TASK REQUIREMENTS: The records that follow must be printed exactly as they are.

* * * * * * *

Lemma made_ok : made s dinum inum name ip new s'.
Proof using Type*.
  pose proof made_dir as Hd. pose proof made_blocks as Hbl. pose proof (md_fresh _ _ _ _ _ _ _ _ _ Hv) as Hf. pose proof (ap_outside _ _ _ _ _ Ap) as Ho. apply Forall_cons in Ho as [_ [Ho _]%Forall_cons]. split; [done| |].
  - intros nm. rewrite Hd. clear Hv Hf. destruct new; cbn [andb].
    + apply (entry_linked s s' d d e); [apply Ap|apply Ap|done|apply Ap|done|]. intros b Hb. by rewrite Hbl.
    + assert (He : forall bn k, (bn < dir_blocks d)%nat -> dir_entry s' d bn k = dir_entry s d bn k).
      { intros bn k Hb. unfold dir_entry. rewrite Hbl by done. by case_decide. }
      assert (Hin : forall bn, bn ∈ seq 0 (dir_blocks d) -> (bn < dir_blocks d)%nat) by (intros bn; rewrite elem_of_seq; lia).
      unfold entry. rewrite (dir_find_agree s s' d d nm nm) by (intros bn k Hb%Hin _; by rewrite He).
      destruct (dir_find s d nm _) as [[bn k]|] eqn:Ef; [|done]. apply dir_find_some in Ef as (Hb%Hin & _). by rewrite He.
  - intros En. unfold dnode. rewrite Hs' by done. destruct Hip as (H1 & H2 & H3 & H4).
    transitivity (load_dinode (v (IBLOCK inum)) ip); [|by apply Hf]. unfold load_dinode. by rewrite H1, H2, H3, H4.
Qed.
End view.

(** Until the entry is written the directory can be searched as before. *)
Lemma unmade_dir ip v s' :
  made_sectors N s dinum inum e name ip false v -> (forall x, outside_journal N x -> view s' ROOTDEV x = v x) ->
  (forall x, x ∈ file_sectors s d (Z.of_nat (dir_blocks d)) -> unheld s' ROOTDEV x) ->
  searchable s' d /\ first_unused_entry s' d e /\ entry s' d name = None /\
  entry_sec s' d e = entry_sec s d e /\ linked_block s' d e inum name = linked_block s d e inum name /\
  file_path s' d (Z.of_nat (e / DPB)) = file_path s d (Z.of_nat (e / DPB)).
Proof using Ap Hno.
  intros Hv Hs' Hu. pose proof (ap_dir _ _ _ _ _ Ap) as Hse. pose proof (ap_entry _ _ _ _ _ Ap) as Hfu.
  assert (Ew : forall b, (b < dir_blocks d)%nat -> walk (view s' ROOTDEV) (i_addrs d) (Z.of_nat b) = walk (view s ROOTDEV) (i_addrs d) (Z.of_nat b))
    by exact (made_walk ip false v s' Hv Hs').
  assert (Eb : forall b, (b < dir_blocks d)%nat -> file_block s' d (Z.of_nat b) = file_block s d (Z.of_nat b)).
  { intros b Hb. rewrite (made_blocks ip false v s' Hv Hs') by done. by case_decide. }
  pose proof entry_in as He. assert (Ee : forall e', (e' <= e)%nat -> nth_entry s' d e' = nth_entry s d e').
  { intros e' He'. unfold nth_entry, dir_entry. rewrite Eb; [done|]. eapply Nat.le_lt_trans; [|exact He]. by apply Nat.Div0.div_le_mono. }
  split_and!.
  - destruct Hse as [H1 H2 H3 H4]. split; [done|done|done|]. intros b Hb. destruct (H4 b Hb) as (R1 & R2 & a & R3 & R4 & R5).
    change (i_dev d) with ROOTDEV in *. pose proof (Eb b Hb) as Ebb. unfold file_block in Ebb. change (i_dev d) with ROOTDEV in Ebb.
    unfold readable. change (i_dev d) with ROOTDEV. rewrite Ew in Ebb |- * by done. rewrite R3 in Ebb. simpl in Ebb. split_and!; [apply R1|apply R1| |].
    + apply Forall_forall. intros x Hx. apply Hu. eapply file_sectors_path; [|exact Hx]. lia.
    + exists a. split; [done|]. split; [|by rewrite Ebb]. apply Hu.
      pose proof (file_sectors_sec s d (Z.of_nat (dir_blocks d)) (Z.of_nat b) ltac:(lia)) as Hi. unfold file_sec in Hi. change (i_dev d) with ROOTDEV in Hi.
      by rewrite R3 in Hi.
  - destruct Hfu as [H1 H2 H3]. split; [done|by rewrite Ee|]. intros e' He'. rewrite Ee by lia. by apply H3.
  - rewrite <-Hno. unfold entry.
    rewrite (dir_find_agree s s' d d name name); [|intros bn k [_ Hb]%elem_of_seq _; unfold dir_entry; by rewrite Eb by lia].
    destruct (dir_find s d name _) as [[bn k]|] eqn:Ef; [|done]. apply dir_find_some in Ef as ([_ Hb]%elem_of_seq & _). unfold dir_entry. by rewrite Eb by lia.
  - unfold entry_sec, file_sec. change (i_dev d) with ROOTDEV. by rewrite Ew.
  - unfold linked_block. by rewrite Eb.
  - unfold file_path. change (i_dev d) with ROOTDEV. by rewrite Ew.
Qed.
End made.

* * * * * * *

RESULT:
Lemma made_ok : made s dinum inum name ip new s'.
Proof using Type*.
  pose proof made_dir as Hd. pose proof made_blocks as Hbl. pose proof (md_fresh _ _ _ _ _ _ _ _ _ Hv) as Hf. pose proof (ap_outside _ _ _ _ _ Ap) as Ho. apply Forall_cons in Ho as [_ [Ho _]%Forall_cons]. split; [done| |].
  - intros nm. rewrite Hd. clear Hv Hf. destruct new; cbn [andb].
    + apply (entry_linked s s' d d e); [apply Ap|apply Ap|done|apply Ap|done|]. intros b Hb. by rewrite Hbl.
    + assert (He : forall bn k, (bn < dir_blocks d)%nat -> dir_entry s' d bn k = dir_entry s d bn k).
      { intros bn k Hb. unfold dir_entry. rewrite Hbl by done. by case_decide. }
      assert (Hin : forall bn, bn ∈ seq 0 (dir_blocks d) -> (bn < dir_blocks d)%nat) by (intros bn; rewrite elem_of_seq; lia).
      unfold entry. rewrite (dir_find_agree s s' d d nm nm) by (intros bn k Hb%Hin _; by rewrite He).
      destruct (dir_find s d nm _) as [[bn k]|] eqn:Ef; [|done]. apply dir_find_some in Ef as (Hb%Hin & _). by rewrite He.
  - intros En. unfold dnode. rewrite Hs' by done. destruct Hip as (H1 & H2 & H3 & H4).
    transitivity (load_dinode (v (IBLOCK inum)) ip); [|by apply Hf]. unfold load_dinode. by rewrite H1, H2, H3, H4.
Qed.
End view.

(** Until the entry is written the directory can be searched as before. *)
Lemma unmade_dir ip v s' :
  made_sectors N s dinum inum e name ip false v -> (forall x, outside_journal N x -> view s' ROOTDEV x = v x) ->
  (forall x, x ∈ file_sectors s d (Z.of_nat (dir_blocks d)) -> unheld s' ROOTDEV x) ->
  searchable s' d /\ first_unused_entry s' d e /\ entry s' d name = None /\
  entry_sec s' d e = entry_sec s d e /\ linked_block s' d e inum name = linked_block s d e inum name /\
  file_path s' d (Z.of_nat (e / DPB)) = file_path s d (Z.of_nat (e / DPB)).
Proof using Ap Hno.
  intros Hv Hs' Hu. pose proof (ap_dir _ _ _ _ _ Ap) as Hse. pose proof (ap_entry _ _ _ _ _ Ap) as Hfu.
  assert (Ew : forall b, (b < dir_blocks d)%nat -> walk (view s' ROOTDEV) (i_addrs d) (Z.of_nat b) = walk (view s ROOTDEV) (i_addrs d) (Z.of_nat b))
    by exact (made_walk ip false v s' Hv Hs').
  assert (Eb : forall b, (b < dir_blocks d)%nat -> file_block s' d (Z.of_nat b) = file_block s d (Z.of_nat b)).
  { intros b Hb. rewrite (made_blocks ip false v s' Hv Hs') by done. by case_decide. }
  pose proof entry_in as He. assert (Ee : forall e', (e' <= e)%nat -> nth_entry s' d e' = nth_entry s d e').
  { intros e' He'. unfold nth_entry, dir_entry. rewrite Eb; [done|]. eapply Nat.le_lt_trans; [|exact He]. by apply Nat.Div0.div_le_mono. }
  split_and!.
  - destruct Hse as [H1 H2 H3 H4]. split; [done|done|done|]. intros b Hb. destruct (H4 b Hb) as (R1 & R2 & a & R3 & R4 & R5).
    change (i_dev d) with ROOTDEV in *. pose proof (Eb b Hb) as Ebb. unfold file_block in Ebb. change (i_dev d) with ROOTDEV in Ebb.
    unfold readable. change (i_dev d) with ROOTDEV. rewrite Ew in Ebb |- * by done. rewrite R3 in Ebb. simpl in Ebb. split_and!; [apply R1|apply R1| |].
    + apply Forall_forall. intros x Hx. apply Hu. eapply file_sectors_path; [|exact Hx]. lia.
    + exists a. split; [done|]. split; [|by rewrite Ebb]. apply Hu.
      pose proof (file_sectors_sec s d (Z.of_nat (dir_blocks d)) (Z.of_nat b) ltac:(lia)) as Hi. unfold file_sec in Hi. change (i_dev d) with ROOTDEV in Hi.
      by rewrite R3 in Hi.
  - destruct Hfu as [H1 H2 H3]. split; [done|by rewrite Ee|]. intros e' He'. rewrite Ee by lia. by apply H3.
  - rewrite <-Hno. unfold entry.
    rewrite (dir_find_agree s s' d d name name); [|intros bn k [_ Hb]%elem_of_seq _; unfold dir_entry; by rewrite Eb by lia].
    destruct (dir_find s d name _) as [[bn k]|] eqn:Ef; [|done]. apply dir_find_some in Ef as ([_ Hb]%elem_of_seq & _). unfold dir_entry. by rewrite Eb by lia.
  - unfold entry_sec, file_sec. change (i_dev d) with ROOTDEV. by rewrite Ew.
  - unfold linked_block. by rewrite Eb.
  - unfold file_path. change (i_dev d) with ROOTDEV. by rewrite Ew.
Qed.
End made.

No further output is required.